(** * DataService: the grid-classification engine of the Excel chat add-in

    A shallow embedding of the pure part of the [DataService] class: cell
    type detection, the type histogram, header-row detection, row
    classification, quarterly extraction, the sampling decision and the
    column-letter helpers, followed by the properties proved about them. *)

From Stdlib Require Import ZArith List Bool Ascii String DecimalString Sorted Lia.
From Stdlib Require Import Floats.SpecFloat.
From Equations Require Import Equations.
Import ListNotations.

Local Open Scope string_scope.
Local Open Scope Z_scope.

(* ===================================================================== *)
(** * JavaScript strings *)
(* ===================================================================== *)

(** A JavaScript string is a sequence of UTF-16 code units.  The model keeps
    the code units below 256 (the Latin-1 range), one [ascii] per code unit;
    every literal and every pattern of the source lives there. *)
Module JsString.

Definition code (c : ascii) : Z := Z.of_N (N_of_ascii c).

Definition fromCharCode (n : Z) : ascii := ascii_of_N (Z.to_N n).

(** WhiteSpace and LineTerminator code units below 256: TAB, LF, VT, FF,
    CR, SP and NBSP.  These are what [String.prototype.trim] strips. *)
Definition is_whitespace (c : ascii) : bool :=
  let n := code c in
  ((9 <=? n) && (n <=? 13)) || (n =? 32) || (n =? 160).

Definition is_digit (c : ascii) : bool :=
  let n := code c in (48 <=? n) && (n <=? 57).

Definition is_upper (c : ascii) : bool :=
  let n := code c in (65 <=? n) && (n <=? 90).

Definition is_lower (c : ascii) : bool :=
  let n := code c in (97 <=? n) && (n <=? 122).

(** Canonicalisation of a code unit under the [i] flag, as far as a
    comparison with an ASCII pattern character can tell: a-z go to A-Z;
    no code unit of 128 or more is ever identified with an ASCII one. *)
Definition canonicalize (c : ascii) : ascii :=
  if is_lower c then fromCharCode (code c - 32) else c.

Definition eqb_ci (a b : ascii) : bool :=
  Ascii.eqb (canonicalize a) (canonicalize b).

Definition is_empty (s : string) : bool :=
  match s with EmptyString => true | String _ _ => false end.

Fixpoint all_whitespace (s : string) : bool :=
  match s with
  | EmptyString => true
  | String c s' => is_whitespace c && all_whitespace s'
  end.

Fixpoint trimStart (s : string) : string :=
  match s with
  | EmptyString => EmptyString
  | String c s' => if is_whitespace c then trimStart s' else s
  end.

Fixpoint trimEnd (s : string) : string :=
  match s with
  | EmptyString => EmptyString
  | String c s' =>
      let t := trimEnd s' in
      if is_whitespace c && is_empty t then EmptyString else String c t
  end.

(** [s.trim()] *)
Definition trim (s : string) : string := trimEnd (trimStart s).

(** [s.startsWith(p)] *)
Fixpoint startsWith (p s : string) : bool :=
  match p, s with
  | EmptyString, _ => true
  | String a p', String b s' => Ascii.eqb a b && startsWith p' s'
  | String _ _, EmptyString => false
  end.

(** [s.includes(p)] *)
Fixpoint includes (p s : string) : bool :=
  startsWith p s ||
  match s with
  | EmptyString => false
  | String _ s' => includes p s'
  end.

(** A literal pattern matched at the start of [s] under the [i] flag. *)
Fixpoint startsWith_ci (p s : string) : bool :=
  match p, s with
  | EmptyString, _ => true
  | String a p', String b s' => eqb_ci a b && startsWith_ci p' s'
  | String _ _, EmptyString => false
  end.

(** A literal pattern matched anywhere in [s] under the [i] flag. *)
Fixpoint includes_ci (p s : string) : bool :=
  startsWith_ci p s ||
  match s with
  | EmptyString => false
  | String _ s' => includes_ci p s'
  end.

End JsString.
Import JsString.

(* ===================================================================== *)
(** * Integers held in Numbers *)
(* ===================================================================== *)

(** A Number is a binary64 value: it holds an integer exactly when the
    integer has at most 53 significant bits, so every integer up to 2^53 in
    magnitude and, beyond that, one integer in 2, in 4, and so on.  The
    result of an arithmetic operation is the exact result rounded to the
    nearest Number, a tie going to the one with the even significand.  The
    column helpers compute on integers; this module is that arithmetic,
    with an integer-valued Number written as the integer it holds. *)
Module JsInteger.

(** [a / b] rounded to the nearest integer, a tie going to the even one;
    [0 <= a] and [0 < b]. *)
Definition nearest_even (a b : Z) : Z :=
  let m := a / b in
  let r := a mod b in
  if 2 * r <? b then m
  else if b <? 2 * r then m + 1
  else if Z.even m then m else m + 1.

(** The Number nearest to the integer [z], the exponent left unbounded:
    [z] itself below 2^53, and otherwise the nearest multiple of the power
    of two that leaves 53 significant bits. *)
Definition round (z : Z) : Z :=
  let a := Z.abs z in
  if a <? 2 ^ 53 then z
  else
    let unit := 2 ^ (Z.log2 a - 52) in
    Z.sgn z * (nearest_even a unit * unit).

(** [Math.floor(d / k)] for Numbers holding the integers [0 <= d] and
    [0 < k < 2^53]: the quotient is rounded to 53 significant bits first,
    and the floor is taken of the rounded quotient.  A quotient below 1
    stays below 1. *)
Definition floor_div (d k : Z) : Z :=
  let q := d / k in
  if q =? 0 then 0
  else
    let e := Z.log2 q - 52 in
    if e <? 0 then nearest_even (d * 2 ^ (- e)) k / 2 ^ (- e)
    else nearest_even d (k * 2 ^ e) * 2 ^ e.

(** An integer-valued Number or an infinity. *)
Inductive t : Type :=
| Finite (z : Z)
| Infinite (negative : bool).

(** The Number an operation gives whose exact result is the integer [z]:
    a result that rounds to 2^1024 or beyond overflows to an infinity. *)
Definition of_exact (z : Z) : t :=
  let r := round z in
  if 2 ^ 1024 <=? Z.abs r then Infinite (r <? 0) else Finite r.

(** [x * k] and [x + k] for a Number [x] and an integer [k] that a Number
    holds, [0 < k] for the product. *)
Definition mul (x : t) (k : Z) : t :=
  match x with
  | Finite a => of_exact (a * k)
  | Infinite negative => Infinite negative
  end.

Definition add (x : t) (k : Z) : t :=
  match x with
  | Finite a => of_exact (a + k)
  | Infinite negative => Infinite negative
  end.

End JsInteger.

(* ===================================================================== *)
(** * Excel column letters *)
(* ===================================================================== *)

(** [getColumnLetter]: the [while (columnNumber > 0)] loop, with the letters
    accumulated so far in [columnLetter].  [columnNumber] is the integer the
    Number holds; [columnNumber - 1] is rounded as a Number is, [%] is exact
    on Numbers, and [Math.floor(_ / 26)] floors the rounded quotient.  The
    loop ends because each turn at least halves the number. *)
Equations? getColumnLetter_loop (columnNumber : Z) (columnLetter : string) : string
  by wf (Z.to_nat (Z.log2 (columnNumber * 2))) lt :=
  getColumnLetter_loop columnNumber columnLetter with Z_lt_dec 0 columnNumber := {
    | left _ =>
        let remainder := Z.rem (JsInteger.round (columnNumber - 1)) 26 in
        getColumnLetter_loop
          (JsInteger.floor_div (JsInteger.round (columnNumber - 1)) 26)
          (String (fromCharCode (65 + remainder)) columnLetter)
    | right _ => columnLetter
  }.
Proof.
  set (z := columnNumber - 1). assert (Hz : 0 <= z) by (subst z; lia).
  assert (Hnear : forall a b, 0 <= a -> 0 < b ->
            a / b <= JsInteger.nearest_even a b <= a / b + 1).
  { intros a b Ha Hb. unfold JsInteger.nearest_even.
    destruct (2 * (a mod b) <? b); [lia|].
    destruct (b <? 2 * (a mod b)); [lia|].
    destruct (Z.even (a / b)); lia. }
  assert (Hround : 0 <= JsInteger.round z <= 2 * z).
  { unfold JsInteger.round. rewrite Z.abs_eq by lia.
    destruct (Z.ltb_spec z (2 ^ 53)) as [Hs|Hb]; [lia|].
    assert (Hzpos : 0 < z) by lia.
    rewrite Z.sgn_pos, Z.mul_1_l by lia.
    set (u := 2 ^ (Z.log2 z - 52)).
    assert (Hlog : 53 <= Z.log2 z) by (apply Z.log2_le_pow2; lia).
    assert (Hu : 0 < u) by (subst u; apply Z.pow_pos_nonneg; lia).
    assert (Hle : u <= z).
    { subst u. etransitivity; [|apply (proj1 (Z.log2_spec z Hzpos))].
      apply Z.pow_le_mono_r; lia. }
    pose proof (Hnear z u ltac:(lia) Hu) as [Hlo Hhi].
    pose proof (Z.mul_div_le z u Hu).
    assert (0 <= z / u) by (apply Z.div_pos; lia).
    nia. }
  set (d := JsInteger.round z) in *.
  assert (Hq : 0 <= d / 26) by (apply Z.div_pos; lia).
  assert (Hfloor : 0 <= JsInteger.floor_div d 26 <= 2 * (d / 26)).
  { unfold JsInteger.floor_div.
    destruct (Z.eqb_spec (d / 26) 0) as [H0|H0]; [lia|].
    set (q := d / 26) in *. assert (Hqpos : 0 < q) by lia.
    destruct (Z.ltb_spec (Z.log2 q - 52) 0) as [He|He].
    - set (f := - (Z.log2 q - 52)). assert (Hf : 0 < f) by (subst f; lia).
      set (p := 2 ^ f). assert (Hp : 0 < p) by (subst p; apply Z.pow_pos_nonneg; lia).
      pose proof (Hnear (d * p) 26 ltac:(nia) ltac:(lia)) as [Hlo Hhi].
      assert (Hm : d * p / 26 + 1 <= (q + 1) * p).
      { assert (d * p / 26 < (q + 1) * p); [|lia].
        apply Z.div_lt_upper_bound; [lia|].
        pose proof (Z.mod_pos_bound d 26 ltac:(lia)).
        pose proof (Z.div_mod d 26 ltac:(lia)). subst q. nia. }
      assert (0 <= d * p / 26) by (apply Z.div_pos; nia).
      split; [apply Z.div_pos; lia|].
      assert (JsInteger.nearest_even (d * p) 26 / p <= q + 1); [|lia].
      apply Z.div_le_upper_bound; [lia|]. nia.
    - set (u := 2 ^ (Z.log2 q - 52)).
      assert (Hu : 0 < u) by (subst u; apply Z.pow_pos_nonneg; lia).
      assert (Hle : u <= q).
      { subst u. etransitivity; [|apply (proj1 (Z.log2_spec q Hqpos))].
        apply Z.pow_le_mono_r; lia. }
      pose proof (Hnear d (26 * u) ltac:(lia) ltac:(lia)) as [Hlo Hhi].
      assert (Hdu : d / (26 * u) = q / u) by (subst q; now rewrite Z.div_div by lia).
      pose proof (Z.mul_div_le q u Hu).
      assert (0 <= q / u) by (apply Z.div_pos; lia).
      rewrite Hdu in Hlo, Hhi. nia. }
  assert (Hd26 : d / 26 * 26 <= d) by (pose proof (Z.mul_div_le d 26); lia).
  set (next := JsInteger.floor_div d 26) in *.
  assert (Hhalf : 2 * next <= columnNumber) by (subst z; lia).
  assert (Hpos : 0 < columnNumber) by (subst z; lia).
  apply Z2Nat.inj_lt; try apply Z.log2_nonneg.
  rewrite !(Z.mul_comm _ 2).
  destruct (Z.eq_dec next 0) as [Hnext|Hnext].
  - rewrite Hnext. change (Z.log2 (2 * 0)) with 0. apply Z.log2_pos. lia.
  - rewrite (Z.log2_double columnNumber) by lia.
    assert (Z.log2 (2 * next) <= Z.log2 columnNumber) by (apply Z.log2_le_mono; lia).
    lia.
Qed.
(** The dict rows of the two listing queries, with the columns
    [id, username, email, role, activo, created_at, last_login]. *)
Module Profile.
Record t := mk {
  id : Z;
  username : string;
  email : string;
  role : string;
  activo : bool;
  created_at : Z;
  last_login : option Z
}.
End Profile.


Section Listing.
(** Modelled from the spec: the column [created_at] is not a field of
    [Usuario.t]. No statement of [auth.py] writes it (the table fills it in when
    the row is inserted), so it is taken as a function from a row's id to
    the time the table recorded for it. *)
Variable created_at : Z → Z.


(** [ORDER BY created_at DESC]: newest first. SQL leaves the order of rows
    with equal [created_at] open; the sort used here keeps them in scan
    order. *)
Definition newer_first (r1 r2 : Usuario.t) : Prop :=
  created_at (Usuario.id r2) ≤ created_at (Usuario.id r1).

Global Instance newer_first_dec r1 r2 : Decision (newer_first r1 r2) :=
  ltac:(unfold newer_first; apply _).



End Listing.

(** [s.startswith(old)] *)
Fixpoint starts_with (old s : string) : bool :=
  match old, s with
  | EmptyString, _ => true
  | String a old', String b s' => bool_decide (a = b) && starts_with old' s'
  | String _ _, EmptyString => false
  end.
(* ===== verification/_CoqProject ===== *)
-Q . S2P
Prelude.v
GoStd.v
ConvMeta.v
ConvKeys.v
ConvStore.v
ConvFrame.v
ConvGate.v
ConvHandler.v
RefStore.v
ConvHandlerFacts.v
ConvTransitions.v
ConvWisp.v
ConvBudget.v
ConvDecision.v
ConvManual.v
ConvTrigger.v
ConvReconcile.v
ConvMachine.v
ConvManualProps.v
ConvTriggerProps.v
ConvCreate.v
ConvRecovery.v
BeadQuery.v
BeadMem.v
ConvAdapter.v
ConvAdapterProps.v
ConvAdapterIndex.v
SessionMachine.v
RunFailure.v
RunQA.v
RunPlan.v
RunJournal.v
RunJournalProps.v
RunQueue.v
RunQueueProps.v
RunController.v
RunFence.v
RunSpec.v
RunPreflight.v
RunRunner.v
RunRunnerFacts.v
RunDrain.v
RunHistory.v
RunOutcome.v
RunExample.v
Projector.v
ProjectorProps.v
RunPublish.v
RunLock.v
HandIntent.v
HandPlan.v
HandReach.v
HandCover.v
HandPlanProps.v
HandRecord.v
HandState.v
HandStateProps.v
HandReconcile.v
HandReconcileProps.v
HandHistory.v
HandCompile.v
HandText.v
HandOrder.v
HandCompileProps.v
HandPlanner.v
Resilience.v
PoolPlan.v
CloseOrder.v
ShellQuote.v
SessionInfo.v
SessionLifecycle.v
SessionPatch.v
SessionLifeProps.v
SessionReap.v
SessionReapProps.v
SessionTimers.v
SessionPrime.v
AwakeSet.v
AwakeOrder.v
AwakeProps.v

--- --- ---

EXERCISE GOAL: Using the data above, repeat exactly the lines that begin at the line with "activo : bool;" and end at the line with "created_at (Usuario.id r2)", both ends included.

REPLY TO THE TASK:
  activo : bool;
  created_at : Z;
  last_login : option Z
}.
End Profile.


Section Listing.
(** Modelled from the spec: the column [created_at] is not a field of
    [Usuario.t]. No statement of [auth.py] writes it (the table fills it in when
    the row is inserted), so it is taken as a function from a row's id to
    the time the table recorded for it. *)
Variable created_at : Z → Z.


(** [ORDER BY created_at DESC]: newest first. SQL leaves the order of rows
    with equal [created_at] open; the sort used here keeps them in scan
    order. *)
Definition newer_first (r1 r2 : Usuario.t) : Prop :=
  created_at (Usuario.id r2) ≤ created_at (Usuario.id r1).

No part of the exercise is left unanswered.